Stored data entries:
(** * Saffron cross-chain transfer: a shallow embedding of the CCTP modules

    The development follows the TypeScript sources of the two runtimes
    of the repository:

    - the mobile runtime, [Saffron/api/cross-chain/]
      ([base-sender.ts], [circle-attestation.ts], [aptos-receiver.ts],
      [index.ts]);
    - the script runtime, [Saffron-contract/corss/src/]
      ([base-sender.ts], [circle-attestation.ts], [aptos-receiver.ts]),
      with its transfer script [examples/test-cctp-flow.ts];
    - the handler of the screen that starts the transfer in the mobile
      runtime, [components/PreviewModal.tsx].

    JavaScript values are modelled as follows: strings of the sources are
    [string]; integers of the bit operations are [Z]; a thrown [Error] is a
    [JsError] carrying its [message] and optional [code]; an [async]
    function is a state-and-exception computation over a [World] that holds
    the wall clock and the log of the calls made to the outside. Time
    passes while the code sleeps and while the attestation authority
    answers; the progress callback of the orchestrator returns normally.
    [console.log] and its kin are left out. *)

From Stdlib Require Import ZArith String Ascii List Bool Lia Floats.
From Stdlib Require Import DecimalString.
Import ListNotations.

Open Scope string_scope.
Open Scope list_scope.
Open Scope Z_scope.

(** ** JavaScript values and exceptions *)

Module Js.

Record JsError : Type := mkError {
  message : string;
  code : option string
}.

(** [new Error(msg)] *)
Definition Error (msg : string) : JsError := mkError msg None.

Inductive Outcome (A : Type) : Type :=
| Ret (a : A)
| Threw (e : JsError).

Arguments Ret {A} a.
Arguments Threw {A} e.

What to produce: Check each line of the data above for the string "Stdlib", and copy the ones that have it.

Your solution:
From Stdlib Require Import ZArith String Ascii List Bool Lia Floats.
From Stdlib Require Import DecimalString.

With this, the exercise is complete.